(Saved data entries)
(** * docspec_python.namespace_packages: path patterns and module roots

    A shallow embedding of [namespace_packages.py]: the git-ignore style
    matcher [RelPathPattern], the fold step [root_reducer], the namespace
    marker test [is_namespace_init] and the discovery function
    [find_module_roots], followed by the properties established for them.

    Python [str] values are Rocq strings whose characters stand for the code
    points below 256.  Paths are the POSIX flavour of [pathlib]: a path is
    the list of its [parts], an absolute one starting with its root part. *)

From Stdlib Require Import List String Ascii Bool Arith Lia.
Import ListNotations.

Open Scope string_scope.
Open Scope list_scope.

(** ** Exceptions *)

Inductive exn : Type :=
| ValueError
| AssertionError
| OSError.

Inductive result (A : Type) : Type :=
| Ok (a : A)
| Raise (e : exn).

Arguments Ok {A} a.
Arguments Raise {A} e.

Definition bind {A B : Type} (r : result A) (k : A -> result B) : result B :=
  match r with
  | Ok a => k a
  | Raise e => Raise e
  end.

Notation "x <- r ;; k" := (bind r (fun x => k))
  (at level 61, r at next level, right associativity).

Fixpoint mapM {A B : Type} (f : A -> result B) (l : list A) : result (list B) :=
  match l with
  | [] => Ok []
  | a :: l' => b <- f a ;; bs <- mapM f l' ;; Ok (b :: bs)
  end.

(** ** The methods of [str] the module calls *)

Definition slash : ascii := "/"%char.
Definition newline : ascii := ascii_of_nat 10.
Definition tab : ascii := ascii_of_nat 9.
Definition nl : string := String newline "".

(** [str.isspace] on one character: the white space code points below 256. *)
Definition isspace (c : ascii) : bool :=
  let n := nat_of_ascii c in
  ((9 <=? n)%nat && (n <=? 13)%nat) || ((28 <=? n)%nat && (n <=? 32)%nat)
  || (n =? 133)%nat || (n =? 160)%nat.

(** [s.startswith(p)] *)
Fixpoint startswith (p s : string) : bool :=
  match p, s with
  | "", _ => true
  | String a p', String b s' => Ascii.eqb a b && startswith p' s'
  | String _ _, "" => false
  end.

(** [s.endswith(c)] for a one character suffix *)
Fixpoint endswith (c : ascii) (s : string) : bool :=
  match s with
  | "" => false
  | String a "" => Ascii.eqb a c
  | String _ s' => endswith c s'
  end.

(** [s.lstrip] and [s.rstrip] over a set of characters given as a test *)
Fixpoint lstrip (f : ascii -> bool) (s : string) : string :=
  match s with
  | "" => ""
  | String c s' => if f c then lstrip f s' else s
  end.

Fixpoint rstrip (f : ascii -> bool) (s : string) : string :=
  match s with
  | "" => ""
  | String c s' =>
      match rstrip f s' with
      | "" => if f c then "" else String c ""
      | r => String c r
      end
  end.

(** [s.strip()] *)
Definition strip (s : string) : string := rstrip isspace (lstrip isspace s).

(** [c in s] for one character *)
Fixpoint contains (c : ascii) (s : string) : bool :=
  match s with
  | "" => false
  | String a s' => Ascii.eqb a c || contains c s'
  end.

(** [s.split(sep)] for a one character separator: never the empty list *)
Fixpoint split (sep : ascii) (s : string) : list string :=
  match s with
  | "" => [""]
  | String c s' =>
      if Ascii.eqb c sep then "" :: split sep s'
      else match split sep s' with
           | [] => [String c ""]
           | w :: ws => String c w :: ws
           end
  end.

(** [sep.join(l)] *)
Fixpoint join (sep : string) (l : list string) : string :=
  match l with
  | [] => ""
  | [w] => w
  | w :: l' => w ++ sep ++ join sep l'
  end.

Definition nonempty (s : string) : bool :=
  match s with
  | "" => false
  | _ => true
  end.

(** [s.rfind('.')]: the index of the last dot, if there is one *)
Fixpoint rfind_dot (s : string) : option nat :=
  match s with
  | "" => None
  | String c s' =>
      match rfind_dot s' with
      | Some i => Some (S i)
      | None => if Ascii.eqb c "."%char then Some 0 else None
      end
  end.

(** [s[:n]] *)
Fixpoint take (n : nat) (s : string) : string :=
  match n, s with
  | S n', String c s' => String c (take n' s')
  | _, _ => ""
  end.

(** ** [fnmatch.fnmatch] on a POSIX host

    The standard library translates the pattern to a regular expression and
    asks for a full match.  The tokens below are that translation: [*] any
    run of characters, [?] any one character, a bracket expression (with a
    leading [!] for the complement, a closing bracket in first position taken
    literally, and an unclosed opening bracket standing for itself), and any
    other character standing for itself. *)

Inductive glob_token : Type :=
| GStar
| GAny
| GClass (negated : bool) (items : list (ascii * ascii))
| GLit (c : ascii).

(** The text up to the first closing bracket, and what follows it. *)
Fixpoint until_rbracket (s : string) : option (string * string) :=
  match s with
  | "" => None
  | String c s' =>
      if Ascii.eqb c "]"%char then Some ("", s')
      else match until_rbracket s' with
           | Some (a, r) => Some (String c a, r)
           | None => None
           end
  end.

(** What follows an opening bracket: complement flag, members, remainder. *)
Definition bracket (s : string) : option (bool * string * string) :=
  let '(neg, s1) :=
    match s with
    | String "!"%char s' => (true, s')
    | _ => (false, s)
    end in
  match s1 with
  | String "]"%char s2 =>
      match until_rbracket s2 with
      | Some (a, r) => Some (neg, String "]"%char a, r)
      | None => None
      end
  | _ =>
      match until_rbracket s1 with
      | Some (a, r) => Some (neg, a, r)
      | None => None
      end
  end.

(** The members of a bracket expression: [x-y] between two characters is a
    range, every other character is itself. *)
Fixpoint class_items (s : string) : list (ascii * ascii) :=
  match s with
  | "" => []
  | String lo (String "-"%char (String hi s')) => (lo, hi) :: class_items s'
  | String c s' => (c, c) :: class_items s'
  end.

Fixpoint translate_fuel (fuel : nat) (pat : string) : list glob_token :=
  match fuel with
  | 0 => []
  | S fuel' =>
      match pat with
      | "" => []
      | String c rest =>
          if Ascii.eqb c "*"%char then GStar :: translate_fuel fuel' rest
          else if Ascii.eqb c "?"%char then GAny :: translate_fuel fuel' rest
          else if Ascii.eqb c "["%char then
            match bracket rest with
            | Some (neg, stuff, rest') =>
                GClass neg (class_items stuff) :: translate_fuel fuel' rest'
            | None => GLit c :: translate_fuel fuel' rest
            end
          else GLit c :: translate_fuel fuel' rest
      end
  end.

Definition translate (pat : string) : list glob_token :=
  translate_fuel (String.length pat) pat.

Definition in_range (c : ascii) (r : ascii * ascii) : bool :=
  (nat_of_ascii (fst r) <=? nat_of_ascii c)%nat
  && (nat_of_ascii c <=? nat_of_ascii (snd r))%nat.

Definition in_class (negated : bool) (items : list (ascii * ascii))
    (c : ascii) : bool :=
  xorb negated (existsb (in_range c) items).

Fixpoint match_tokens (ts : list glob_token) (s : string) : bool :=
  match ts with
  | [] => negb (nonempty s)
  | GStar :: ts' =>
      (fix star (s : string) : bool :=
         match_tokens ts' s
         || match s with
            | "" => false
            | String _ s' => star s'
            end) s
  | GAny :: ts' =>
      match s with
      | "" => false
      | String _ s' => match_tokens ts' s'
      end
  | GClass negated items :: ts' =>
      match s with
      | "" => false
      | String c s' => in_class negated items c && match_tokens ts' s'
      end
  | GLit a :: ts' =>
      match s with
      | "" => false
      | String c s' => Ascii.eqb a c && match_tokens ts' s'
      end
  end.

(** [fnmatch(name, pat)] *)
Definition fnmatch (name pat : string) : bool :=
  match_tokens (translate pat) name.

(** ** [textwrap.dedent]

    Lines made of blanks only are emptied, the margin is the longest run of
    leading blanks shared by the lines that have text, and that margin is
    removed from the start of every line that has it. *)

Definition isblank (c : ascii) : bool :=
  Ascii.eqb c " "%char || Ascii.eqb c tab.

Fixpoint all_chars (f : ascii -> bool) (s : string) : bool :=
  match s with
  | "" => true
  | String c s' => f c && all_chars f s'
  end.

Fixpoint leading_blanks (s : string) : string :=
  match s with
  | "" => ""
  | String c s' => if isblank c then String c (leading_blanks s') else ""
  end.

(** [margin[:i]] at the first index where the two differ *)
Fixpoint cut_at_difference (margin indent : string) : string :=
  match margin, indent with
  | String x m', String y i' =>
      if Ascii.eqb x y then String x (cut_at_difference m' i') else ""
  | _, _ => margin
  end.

--

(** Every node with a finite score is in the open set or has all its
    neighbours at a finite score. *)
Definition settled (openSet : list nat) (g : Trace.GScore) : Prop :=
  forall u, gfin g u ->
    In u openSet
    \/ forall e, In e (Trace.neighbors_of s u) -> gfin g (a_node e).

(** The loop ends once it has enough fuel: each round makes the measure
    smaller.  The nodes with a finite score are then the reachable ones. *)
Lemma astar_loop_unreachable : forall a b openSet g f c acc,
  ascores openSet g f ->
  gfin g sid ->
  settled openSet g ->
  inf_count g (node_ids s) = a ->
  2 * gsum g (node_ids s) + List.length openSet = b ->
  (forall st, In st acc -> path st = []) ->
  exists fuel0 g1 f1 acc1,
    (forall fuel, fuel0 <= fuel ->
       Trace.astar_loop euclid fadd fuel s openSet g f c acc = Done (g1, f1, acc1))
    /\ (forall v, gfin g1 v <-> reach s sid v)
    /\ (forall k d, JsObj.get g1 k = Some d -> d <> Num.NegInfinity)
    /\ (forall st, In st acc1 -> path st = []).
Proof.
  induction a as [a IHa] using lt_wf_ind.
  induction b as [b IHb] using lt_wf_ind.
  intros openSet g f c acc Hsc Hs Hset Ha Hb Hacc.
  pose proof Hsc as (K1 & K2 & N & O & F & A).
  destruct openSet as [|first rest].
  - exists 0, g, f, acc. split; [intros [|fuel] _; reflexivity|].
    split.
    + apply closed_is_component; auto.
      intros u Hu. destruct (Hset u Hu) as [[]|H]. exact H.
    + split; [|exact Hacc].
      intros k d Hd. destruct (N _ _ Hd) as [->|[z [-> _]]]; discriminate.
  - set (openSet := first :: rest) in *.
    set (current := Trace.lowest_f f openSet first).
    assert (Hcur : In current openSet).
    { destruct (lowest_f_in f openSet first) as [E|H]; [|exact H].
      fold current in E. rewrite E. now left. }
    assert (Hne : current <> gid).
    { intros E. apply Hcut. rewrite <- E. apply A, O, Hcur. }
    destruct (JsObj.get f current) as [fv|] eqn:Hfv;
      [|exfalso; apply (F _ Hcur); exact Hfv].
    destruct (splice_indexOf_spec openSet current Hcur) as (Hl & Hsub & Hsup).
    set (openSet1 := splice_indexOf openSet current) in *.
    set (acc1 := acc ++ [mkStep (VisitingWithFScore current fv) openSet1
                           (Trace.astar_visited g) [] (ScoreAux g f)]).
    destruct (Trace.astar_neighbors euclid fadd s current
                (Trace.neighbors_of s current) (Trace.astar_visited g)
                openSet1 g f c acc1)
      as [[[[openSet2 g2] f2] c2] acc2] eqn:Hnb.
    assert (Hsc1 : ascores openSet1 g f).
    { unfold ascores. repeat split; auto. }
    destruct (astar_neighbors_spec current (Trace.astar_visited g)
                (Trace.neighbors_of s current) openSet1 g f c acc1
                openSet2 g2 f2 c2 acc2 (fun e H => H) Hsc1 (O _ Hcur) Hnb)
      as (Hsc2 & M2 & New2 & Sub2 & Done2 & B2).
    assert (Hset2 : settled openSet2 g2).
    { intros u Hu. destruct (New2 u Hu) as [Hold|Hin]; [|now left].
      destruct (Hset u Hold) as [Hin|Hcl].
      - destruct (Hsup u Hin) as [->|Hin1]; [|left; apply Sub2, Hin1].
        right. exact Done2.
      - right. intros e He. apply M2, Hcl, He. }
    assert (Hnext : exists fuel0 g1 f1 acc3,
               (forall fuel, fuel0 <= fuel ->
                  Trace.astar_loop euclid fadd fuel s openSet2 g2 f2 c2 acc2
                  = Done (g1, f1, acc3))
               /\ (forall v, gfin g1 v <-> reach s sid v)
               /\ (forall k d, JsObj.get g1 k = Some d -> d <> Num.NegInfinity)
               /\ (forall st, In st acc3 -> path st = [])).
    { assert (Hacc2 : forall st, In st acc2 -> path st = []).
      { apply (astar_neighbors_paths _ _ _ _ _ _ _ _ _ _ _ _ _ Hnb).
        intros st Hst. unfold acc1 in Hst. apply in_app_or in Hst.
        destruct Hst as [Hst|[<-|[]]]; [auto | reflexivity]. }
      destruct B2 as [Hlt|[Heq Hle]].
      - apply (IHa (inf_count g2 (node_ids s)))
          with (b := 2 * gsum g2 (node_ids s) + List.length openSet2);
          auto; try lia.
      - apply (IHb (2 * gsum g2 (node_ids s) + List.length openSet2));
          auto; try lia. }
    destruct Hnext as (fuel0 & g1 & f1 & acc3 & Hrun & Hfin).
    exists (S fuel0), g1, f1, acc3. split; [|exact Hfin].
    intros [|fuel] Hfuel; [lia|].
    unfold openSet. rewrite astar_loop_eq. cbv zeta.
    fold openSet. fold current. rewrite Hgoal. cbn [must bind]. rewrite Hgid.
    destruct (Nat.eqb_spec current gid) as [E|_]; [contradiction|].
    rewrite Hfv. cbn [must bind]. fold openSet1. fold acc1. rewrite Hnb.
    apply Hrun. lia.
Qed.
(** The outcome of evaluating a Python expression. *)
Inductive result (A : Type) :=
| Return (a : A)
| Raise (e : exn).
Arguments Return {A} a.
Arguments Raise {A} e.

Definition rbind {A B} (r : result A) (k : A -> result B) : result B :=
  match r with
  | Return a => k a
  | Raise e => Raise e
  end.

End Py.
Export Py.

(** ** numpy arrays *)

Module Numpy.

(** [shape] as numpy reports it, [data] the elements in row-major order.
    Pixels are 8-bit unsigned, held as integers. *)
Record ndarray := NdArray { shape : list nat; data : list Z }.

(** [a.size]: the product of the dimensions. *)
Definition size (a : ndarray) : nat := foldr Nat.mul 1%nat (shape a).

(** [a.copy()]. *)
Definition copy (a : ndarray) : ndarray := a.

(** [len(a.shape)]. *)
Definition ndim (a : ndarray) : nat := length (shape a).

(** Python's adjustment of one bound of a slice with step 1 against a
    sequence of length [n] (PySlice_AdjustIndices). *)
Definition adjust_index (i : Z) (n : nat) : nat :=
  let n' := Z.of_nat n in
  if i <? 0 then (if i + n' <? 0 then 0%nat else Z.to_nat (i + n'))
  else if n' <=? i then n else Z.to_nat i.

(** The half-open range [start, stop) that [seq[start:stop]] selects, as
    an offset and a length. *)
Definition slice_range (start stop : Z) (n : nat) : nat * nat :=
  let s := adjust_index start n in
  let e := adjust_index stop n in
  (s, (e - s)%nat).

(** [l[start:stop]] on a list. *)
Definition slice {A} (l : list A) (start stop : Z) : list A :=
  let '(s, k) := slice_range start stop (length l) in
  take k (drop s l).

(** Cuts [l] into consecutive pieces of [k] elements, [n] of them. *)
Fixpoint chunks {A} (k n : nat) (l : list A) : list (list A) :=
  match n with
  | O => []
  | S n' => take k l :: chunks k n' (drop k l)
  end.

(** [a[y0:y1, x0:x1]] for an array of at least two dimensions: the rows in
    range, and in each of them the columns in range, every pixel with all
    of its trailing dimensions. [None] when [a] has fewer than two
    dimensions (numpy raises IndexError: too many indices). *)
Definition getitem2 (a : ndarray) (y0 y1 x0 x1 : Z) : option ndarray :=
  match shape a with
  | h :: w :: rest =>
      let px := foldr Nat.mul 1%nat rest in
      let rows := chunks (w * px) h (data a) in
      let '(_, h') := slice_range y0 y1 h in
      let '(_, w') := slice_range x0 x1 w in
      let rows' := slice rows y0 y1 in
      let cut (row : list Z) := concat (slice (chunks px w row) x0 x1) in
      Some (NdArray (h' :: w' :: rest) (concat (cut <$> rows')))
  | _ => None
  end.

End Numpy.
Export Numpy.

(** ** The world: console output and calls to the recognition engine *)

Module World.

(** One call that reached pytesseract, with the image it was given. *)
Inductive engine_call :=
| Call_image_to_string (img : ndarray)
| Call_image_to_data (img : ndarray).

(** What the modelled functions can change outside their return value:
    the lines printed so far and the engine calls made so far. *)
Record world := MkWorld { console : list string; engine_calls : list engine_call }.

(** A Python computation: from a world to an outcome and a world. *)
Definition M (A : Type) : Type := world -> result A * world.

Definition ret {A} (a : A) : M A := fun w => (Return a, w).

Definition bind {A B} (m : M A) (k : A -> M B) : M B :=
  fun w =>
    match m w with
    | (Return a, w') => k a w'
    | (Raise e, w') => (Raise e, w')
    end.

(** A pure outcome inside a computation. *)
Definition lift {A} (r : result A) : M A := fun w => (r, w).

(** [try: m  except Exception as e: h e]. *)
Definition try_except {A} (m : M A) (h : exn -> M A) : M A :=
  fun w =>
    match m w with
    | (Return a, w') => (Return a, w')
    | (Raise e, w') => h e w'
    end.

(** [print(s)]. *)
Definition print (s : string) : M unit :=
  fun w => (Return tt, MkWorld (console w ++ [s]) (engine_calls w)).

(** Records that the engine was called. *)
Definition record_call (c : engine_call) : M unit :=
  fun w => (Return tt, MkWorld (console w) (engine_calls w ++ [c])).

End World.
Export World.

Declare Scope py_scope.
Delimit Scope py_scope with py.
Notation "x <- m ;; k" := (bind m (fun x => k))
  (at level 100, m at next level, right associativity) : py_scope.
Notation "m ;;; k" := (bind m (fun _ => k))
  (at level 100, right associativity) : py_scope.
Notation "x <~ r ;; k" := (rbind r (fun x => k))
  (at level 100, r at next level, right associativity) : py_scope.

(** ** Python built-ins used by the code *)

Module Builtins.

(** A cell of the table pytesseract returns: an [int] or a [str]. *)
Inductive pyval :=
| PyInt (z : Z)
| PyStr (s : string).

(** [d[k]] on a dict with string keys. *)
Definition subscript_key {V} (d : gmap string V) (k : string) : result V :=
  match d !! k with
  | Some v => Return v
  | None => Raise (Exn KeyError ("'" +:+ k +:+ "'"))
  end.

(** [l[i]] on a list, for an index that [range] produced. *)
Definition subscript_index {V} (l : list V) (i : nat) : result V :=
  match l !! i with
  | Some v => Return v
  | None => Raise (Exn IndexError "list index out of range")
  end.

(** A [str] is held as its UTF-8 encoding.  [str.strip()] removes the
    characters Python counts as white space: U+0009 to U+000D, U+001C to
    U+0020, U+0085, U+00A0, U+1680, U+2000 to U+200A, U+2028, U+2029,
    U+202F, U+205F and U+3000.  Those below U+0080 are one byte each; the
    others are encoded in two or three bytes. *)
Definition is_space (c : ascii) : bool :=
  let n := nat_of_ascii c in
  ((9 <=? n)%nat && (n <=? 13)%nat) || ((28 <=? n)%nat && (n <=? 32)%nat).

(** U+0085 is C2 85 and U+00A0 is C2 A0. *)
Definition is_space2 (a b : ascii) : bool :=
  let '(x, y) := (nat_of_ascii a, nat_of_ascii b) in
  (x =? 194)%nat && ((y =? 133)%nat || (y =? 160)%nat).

* * *

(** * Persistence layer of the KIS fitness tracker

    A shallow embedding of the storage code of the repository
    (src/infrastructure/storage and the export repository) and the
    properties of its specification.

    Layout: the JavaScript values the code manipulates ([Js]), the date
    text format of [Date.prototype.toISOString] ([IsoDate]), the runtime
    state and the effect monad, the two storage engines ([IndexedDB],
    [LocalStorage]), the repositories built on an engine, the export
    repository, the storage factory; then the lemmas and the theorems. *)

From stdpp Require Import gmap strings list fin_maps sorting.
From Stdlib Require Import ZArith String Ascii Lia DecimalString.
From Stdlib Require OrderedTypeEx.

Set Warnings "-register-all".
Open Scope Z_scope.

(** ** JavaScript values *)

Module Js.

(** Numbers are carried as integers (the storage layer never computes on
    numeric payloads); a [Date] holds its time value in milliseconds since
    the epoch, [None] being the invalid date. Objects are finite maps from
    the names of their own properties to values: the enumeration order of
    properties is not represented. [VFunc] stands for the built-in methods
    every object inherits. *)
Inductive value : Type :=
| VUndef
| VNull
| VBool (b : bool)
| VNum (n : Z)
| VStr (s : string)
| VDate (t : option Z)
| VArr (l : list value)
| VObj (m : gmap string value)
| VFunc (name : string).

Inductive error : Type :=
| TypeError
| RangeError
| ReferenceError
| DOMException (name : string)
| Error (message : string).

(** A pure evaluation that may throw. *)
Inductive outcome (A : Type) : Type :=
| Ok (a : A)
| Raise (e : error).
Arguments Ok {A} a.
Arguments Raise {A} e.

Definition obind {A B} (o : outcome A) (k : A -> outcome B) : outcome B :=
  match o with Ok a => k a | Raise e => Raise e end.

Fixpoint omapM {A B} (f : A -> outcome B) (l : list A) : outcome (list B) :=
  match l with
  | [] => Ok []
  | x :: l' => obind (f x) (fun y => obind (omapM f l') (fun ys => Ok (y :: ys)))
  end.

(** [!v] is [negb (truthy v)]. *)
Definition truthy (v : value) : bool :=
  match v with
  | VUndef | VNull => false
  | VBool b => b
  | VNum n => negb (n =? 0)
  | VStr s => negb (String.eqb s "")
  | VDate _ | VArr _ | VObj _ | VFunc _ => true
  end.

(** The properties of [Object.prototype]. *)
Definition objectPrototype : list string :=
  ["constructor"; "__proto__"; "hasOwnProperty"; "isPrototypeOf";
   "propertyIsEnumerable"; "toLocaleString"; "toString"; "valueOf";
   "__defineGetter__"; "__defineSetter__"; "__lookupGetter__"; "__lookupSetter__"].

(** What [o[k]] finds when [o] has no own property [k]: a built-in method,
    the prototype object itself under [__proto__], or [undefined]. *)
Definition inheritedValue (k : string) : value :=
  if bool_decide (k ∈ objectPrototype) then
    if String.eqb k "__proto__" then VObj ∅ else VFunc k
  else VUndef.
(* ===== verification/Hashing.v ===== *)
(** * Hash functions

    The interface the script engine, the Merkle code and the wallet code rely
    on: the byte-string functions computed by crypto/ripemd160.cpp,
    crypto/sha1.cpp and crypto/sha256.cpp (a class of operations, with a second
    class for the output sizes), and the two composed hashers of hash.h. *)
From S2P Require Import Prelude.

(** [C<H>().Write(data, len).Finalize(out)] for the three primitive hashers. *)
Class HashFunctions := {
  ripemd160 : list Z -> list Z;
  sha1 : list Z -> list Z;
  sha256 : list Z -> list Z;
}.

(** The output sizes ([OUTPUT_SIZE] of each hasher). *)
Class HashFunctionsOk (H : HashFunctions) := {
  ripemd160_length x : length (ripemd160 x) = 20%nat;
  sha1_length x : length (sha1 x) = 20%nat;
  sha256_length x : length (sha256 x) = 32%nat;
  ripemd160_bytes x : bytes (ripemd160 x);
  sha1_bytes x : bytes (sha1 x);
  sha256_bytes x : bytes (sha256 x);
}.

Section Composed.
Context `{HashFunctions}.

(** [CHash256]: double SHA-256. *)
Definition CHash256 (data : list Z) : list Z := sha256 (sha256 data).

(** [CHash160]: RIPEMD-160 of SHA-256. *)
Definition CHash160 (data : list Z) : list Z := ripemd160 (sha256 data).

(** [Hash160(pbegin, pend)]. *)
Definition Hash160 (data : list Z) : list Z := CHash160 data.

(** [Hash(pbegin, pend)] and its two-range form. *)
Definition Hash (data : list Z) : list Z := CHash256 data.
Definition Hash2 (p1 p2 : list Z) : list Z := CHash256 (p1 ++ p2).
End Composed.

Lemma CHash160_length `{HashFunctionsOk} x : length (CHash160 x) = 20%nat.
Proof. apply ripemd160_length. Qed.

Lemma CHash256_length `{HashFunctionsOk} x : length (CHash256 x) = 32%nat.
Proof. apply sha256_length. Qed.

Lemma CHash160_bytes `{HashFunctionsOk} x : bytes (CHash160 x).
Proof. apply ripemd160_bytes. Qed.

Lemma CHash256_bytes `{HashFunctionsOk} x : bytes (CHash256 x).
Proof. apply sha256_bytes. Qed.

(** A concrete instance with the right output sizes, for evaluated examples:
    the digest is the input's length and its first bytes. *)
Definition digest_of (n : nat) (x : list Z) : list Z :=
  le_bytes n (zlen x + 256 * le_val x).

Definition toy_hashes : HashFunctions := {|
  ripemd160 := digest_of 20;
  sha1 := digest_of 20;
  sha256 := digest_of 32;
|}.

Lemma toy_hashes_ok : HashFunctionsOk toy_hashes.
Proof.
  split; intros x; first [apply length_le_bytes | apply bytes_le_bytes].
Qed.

**Work to be completed**
Repeat word for word the lines above that run from the line containing "GStar :: translate_fuel fuel' rest" through the line containing "a c && match_tokens ts' s'", both ends included, and nothing else.

**Reply**
          if Ascii.eqb c "*"%char then GStar :: translate_fuel fuel' rest
          else if Ascii.eqb c "?"%char then GAny :: translate_fuel fuel' rest
          else if Ascii.eqb c "["%char then
            match bracket rest with
            | Some (neg, stuff, rest') =>
                GClass neg (class_items stuff) :: translate_fuel fuel' rest'
            | None => GLit c :: translate_fuel fuel' rest
            end
          else GLit c :: translate_fuel fuel' rest
      end
  end.

Definition translate (pat : string) : list glob_token :=
  translate_fuel (String.length pat) pat.

Definition in_range (c : ascii) (r : ascii * ascii) : bool :=
  (nat_of_ascii (fst r) <=? nat_of_ascii c)%nat
  && (nat_of_ascii c <=? nat_of_ascii (snd r))%nat.

Definition in_class (negated : bool) (items : list (ascii * ascii))
    (c : ascii) : bool :=
  xorb negated (existsb (in_range c) items).

Fixpoint match_tokens (ts : list glob_token) (s : string) : bool :=
  match ts with
  | [] => negb (nonempty s)
  | GStar :: ts' =>
      (fix star (s : string) : bool :=
         match_tokens ts' s
         || match s with
            | "" => false
            | String _ s' => star s'
            end) s
  | GAny :: ts' =>
      match s with
      | "" => false
      | String _ s' => match_tokens ts' s'
      end
  | GClass negated items :: ts' =>
      match s with
      | "" => false
      | String c s' => in_class negated items c && match_tokens ts' s'
      end
  | GLit a :: ts' =>
      match s with
      | "" => false
      | String c s' => Ascii.eqb a c && match_tokens ts' s'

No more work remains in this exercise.